Le previsioni della vigilia sono state rispettate: Marcello Viola è il nuovo procuratore di Milano, nominato al posto di Francesco Greco, in pensione dallo scorso novembre. Siciliano, classe 1957, tirocinante in magistratura sotto Rocco Chinnici, gip di Palermo dal 1989 al 2011, arriva a Milano dopo essere stato procuratore generale a Firenze. Il fatto che, in maniera inedita, il Csm abbia deciso di nominare lui e non di optare per una soluzione interna vale già per Viola la nomea di «papa straniero» inviato per risolvere la guerra interna che dilania gli uffici di Milano. I voti ottenuti al plenum del Csm (13 contro i 3 del candidato di Unicost Giuseppe Amato e i 6 dell’aggiunto milanese Maurizio Romanelli, sostenuto dai progressisti di Area e da Ilaria Pepe di Autonomia & Indipendenza) celano una divisione piuttosto profonda al vertice della magistratura, pessimo presagio in vista della scelta del capo della Procura nazionale antimafia, appuntamento al quale Mattarella spera si arrivi con una soluzione unitaria ma che probabilmente sarà l’ennesimo scontro tra correnti.

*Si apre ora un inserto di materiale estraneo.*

(** The first directory is placed in the block behind the super block. *)
Lemma first_offset d n n' c : placeable d n -> d < 2 ^ 62 -> v6_is_dir n = true -> v6_place d None n BootstrapContext_new = Ok (n', c) -> v6_offset n' = EROFS_BLOCK_SIZE.
Proof.
  intros Hp Hd Kd. unfold v6_place, v6_is_dir in *. rewrite Kd. unfold v6_set_dir_offset. rewrite Kd. cbn [negb]. set (n1 := with_v6_inode (set_size d) n).
  destruct (v6_size_run d n1) as (Hrun & Hs & _). { destruct Hp as (P1 & P2 & P3 & P4 & P5). done. }
  unfold v6_set_offset_with_tail. rewrite Hrun. cbn [mbind outcome_bind]. cbv zeta. pose proof (Z.mod_pos_bound d EROFS_BLOCK_SIZE ltac:(done)) as Hm. set (tail := d mod EROFS_BLOCK_SIZE) in *. unfold EROFS_BLOCK_SIZE in Hm.
  rewrite uadd_in by (unfold in_range; lia). cbn [mbind outcome_bind]. destruct (negb (tail =? 0) && (v6_size n1 + tail <=? EROFS_BLOCK_SIZE)) eqn:Hin.
  - apply andb_prop in Hin as [_ Htl%Z.leb_le]. unfold EROFS_BLOCK_SIZE in Htl. rewrite allocate_new by lia. cbn [mbind outcome_bind Z.eqb]. change (bx_offset BootstrapContext_new) with EROFS_BLOCK_SIZE. change (EROFS_BLOCK_SIZE - EROFS_BLOCK_SIZE mod EROFS_BLOCK_SIZE) with 4096.
    rewrite (proj2 (Z.ltb_ge 4096 (v6_size n1 + tail))) by lia. cbn [mbind outcome_bind]. destruct (advance (v6_size n1 + tail) BootstrapContext_new) as [c1| |]; [|done|done]. cbn [mbind outcome_bind].
    destruct (if negb (d =? tail) then _ else _) as [c2| |]; [|done|done]. cbn [mbind outcome_bind]. destruct (advance _ c2) as [c3| |]; [|done|done]. cbn [mbind outcome_bind fst snd]. destruct (ctx_align_offset _ c3) as [c4| |]; [|done|done].
    cbn [mbind outcome_bind]. intros [= <- _]. done.
  - rewrite allocate_new by lia. cbn [mbind outcome_bind Z.eqb]. destruct (advance (v6_size n1) BootstrapContext_new) as [c1| |]; [|done|done]. cbn [mbind outcome_bind].
    destruct (append_available_block _ c1) as [c2| |]; [|done|done]. cbn [mbind outcome_bind]. destruct (ctx_align_offset _ c2) as [c3| |]; [|done|done]. cbn [mbind outcome_bind].
    destruct (advance d c3) as [c4| |]; [|done|done]. cbn [mbind outcome_bind]. destruct (ctx_align_offset _ c4) as [c5| |]; [|done|done]. cbn [mbind outcome_bind fst snd]. destruct (ctx_align_offset _ c5) as [c6| |]; [|done|done].
    cbn [mbind outcome_bind]. intros [= <- _]. done.
Qed.
End root.

(** ** The image *)

(** The array holds the placed nodes in another order than they were placed in: the entries of a directory
    follow each other in the array, but directories are placed after their siblings. The root is first. *)
Definition placed_order (lp : list (Z * option Z * V6Node)) (np : list V6Node) (l : list (Z * option Z * V6Node)) (ns : list V6Node) : Prop :=
  zip lp np ≡ₚ zip l ns /\ length l = length ns /\ head lp = head l /\ head np = head ns.

#[export] Instance all_cost_perm : Proper ((≡ₚ) ==> eq) all_cost.
Proof. intros l k Hp. unfold all_cost. induction Hp as [|x l k Hp IH|x y l|l k j H1 IH1 H2 IH2]; cbn [foldr]; lia. Qed.

Section trip.
Context `{Profile} {k meta_addr : Z} {l : list (Z * option Z * V6Node)} {ns : list V6Node} {c : BootstrapContext} {T : V6Tree}.
Context (Hk : 12 <= k < 32) (Hm0 : 0 <= meta_addr) (Hma : meta_addr mod EROFS_BLOCK_SIZE = 0) (Hb : v6_build k meta_addr l ns T)
  {lp : list (Z * option Z * V6Node)} {np : list V6Node} (Hpl : v6_place_all lp BootstrapContext_new = Ok (np, c)) (Hord : placed_order lp np l ns).

Definition v6_sizes : list Z := (fun x => x.1.1) <$> l.
Notation lim := (bx_offset c).

Lemma image_extents_zip ds ns' : image_extents ds ns' = concat ((fun x => v6_extents x.1 None x.2) <$> zip ds ns').
Proof. unfold image_extents. f_equal. revert ns'. induction ds as [|d ds IH]; intros [|n ns']; try done. cbn [zip_with]. rewrite fmap_cons, IH. done. Qed.

(** The nodes in the order they were placed. *)
Lemma trip_placed_order : Forall (fun x => x.1.2 = None /\ v6_input k x.1.1 x.2) lp /\ length np = length lp /\ apart (all_extents lp np) /\
  Forall (fun e => EROFS_BLOCK_SIZE <= e.1 /\ e.1 + e.2 <= lim) (all_extents lp np) /\ 0 <= lim /\ lim + meta_addr + 2 * EROFS_BLOCK_SIZE < 2 ^ 44 /\
  Forall2 (fun x n => placed_from x.1.1 x.2 n /\ well_placed x.1.1 x.1.2 n) lp np /\ all_cost lp = all_cost l.
Proof.
  pose proof Hb as [V1 V2 _ _ _ _ _]. destruct Hord as (Hperm & Hlen & _). assert (length np = length lp) as Hlp.
  { clear -Hpl. revert np c Hpl. generalize BootstrapContext_new. induction lp as [|[[d h] n] lp' IH]; intros c0 np c Hpl; [by injection Hpl as <- _|]. cbn [v6_place_all] in Hpl. destruct (v6_place d h n c0) as [[n1 c1]| |]; [|done|done]. cbn [mbind outcome_bind fst snd] in Hpl.
    destruct (v6_place_all lp' c1) as [[rest c2]| |] eqn:E; [|done|done]. cbn [mbind outcome_bind fst snd] in Hpl. injection Hpl as <- _. cbn [length]. f_equal. by eapply IH. }
  assert (lp ≡ₚ l) as Hpp. { rewrite <- (fst_zip lp np), <- (fst_zip l ns) by lia. by rewrite Hperm. }
  assert (Forall (fun x => x.1.2 = None /\ v6_input k x.1.1 x.2) lp) as V1p by (by rewrite Hpp). assert (all_cost lp = all_cost l) as Hcost by (by rewrite Hpp).
  assert (Forall (fun x => placeable x.1.1 x.2) lp) as Hpa by (eapply Forall_impl; [exact V1p|]; intros x [_ Hx]; exact (vi_placeable _ _ _ Hx)). pose proof (all_cost_pos lp Hpa). unfold EROFS_BLOCK_SIZE in V2.
  destruct (place_all_spec lp BootstrapContext_new [] Hpa alloc_inv_new eq_refl ltac:(cbn [bx_offset BootstrapContext_new]; unfold EROFS_BLOCK_SIZE; lia)) as (ns' & c' & Hr & Hf & [_ Ha Hbel _ Hof] & Hbx). rewrite Hpl in Hr. injection Hr as <- <-.
  cbn [bx_offset BootstrapContext_new] in Hbx. unfold EROFS_BLOCK_SIZE in Hbx, Hof. cbn [app] in Ha, Hbel. apply apart_app in Ha as (Ha & _). apply Forall_app in Hbel as [Hbel _].
  split_and!; [done|done|done|eapply Forall_impl; [exact Hbel|]; cbn; intros e He; lia|lia|unfold EROFS_BLOCK_SIZE; lia|done|done].
Qed.

Lemma trip_placed : length ns = length l /\ apart (image_extents v6_sizes ns) /\ Forall (fun e => EROFS_BLOCK_SIZE <= e.1 /\ e.1 + e.2 <= lim) (image_extents v6_sizes ns) /\ 0 <= lim /\
  forall i x n, l !! i = Some x -> ns !! i = Some n -> placed_node (k:=k) (meta_addr:=meta_addr) lim x.1.1 x.2 n.
Proof.
  destruct trip_placed_order as (V1 & Hlp & Ha & Hbd & H0 & Hlim & Hf & _). destruct Hord as (Hperm & Hlen & _).
  assert (forall l ns, Forall (fun x : Z * option Z * V6Node => x.1.2 = None) l -> all_extents l ns = concat ((fun x => v6_extents x.1.1.1 None x.2) <$> zip l ns)) as Hex.
  { clear. intros l ns Hl. unfold all_extents. f_equal. revert ns. induction Hl as [|[[d h] n] l Hh Hl IH]; intros ns; [done|]. cbn in Hh. subst h. destruct ns as [|m ns]; [done|]. cbn [zip_with]. rewrite fmap_cons, IH. done. }
  assert (Forall (fun x : Z * option Z * V6Node => x.1.2 = None) lp) as Hnone by (eapply Forall_impl; [exact V1|]; by intros x [? _]).
  assert (image_extents v6_sizes ns = concat ((fun x => v6_extents x.1.1.1 None x.2) <$> zip l ns)) as Hex2.
  { rewrite image_extents_zip. f_equal. unfold v6_sizes. clear. revert ns. induction l as [|x l' IH]; intros [|n ns']; try done. rewrite fmap_cons. cbn [zip_with]. rewrite !fmap_cons, IH. done. }
  rewrite (Hex lp np Hnone) in Ha, Hbd. assert (concat ((fun x => v6_extents x.1.1.1 None x.2) <$> zip lp np) ≡ₚ image_extents v6_sizes ns) as Hpe by (rewrite Hex2; by rewrite Hperm). rewrite Hpe in Ha, Hbd.
  split_and!; [done|done|done|done|]. intros i x n Hx Hn. assert ((x, n) ∈ zip lp np) as Hin. { rewrite Hperm. apply (list_elem_of_lookup_2 _ i). rewrite lookup_zip_with, Hx. cbn. by rewrite Hn. }
  apply list_elem_of_lookup in Hin as [j Hj]. rewrite lookup_zip_with in Hj. destruct (lp !! j) as [x'|] eqn:Hxj; [|done]. cbn in Hj. destruct (np !! j) as [n'|] eqn:Hnj; [|done]. cbn in Hj. injection Hj as -> ->.
  destruct (Forall2_lookup_lr _ _ _ _ _ _ Hf Hxj Hnj) as [H1 H2]. destruct (Forall_lookup_1 _ _ _ _ V1 Hxj) as [Hh Hi]. rewrite Hh in H2. constructor; [done|done|done| |done|done].
  apply Forall_forall. intros e He. apply (proj1 (Forall_forall _ _) Hbd). apply (in_image_extents v6_sizes ns i x.1.1 n); [unfold v6_sizes; by rewrite list_lookup_fmap, Hx|done|done].
Qed.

Viola oltre ad aver ottenuto i voti di Magistratura Indipendente ha ricevuto i consensi anche dei sette laici e dei consiglieri Sebastiano Ardita e Nino Di Matteo. Durante il dibattito che ha preceduto il voto, Giuseppe Cascini di Area ha sollevato la questione delle questioni su Viola: il suo coinvolgimento nel caso Palamara. «A nessuno piace ricordarlo – ha detto Cascini -, ma lo abbiamo negli atti allegati: in una conversazione tra l’ex togato Forcinti e Palamara si dice che Viola fa tutto quello che dice Cosimo (Ferri, deputato di Iv e sottosegretario alla Giustizia nel governo Renzi, ndr). Non ho nessun elemento per dire che questo sia vero, ma non posso fare finta che non sia avvenuto». Di Matteo ha respinto questa versione dei fatti: «Viola non può essere vittima per sempre di un episodio di cui non è stato protagonista: mai sono emersi reali contatti tra lui e le figure citate». E se è vero che Viola non ha mai preso le distanze da questi fatti, è vero pure che ne uscì indenne quando nel 2019 il suo nome spuntò fuori dallo scandalo che costò la radiazione dalla magistratura di Palamara. Il punto è nell’intercettazione di una riunione avvenuta in un hotel di Roma la sera dell’8 maggio, con Palamara, Luca Lotti e Ferri che concordavano sul fatto che Viola sarebbe stato un ottimo nome per Roma. Le indagini, ad ogni modo, hanno provato che il magistrato non ha mai partecipato ad accordi illeciti. Pochi mesi fa il suo nome era stato nuovamente accostato alla procura capitolina, ma il plenum ha eletto Francesco Lo Voi.

Per Viola si aprono le porte di un incarico complicatissimo: la procura di Milano è una polveriera, un magistrato che viene «da fuori» può sì essere una soluzione – quasi un commissariamento – ma il rischio che venga in breve isolato c’è ed è concreto. Peraltro, il fatto che ad ascendere al vertice sia un ex gip e non un investigatore di fama rappresenta un cambiamento di carattere quasi culturale per una procura storicamente «inchiestista» come quella milanese. «Sono consapevole che sia un incarico particolarmente delicato, ma metterò il massimo impegno nello svolgere il ruolo direttivo che mi è stato assegnato, come ho sempre fatto», queste le prime parole di Viola da capo della procura di Milano.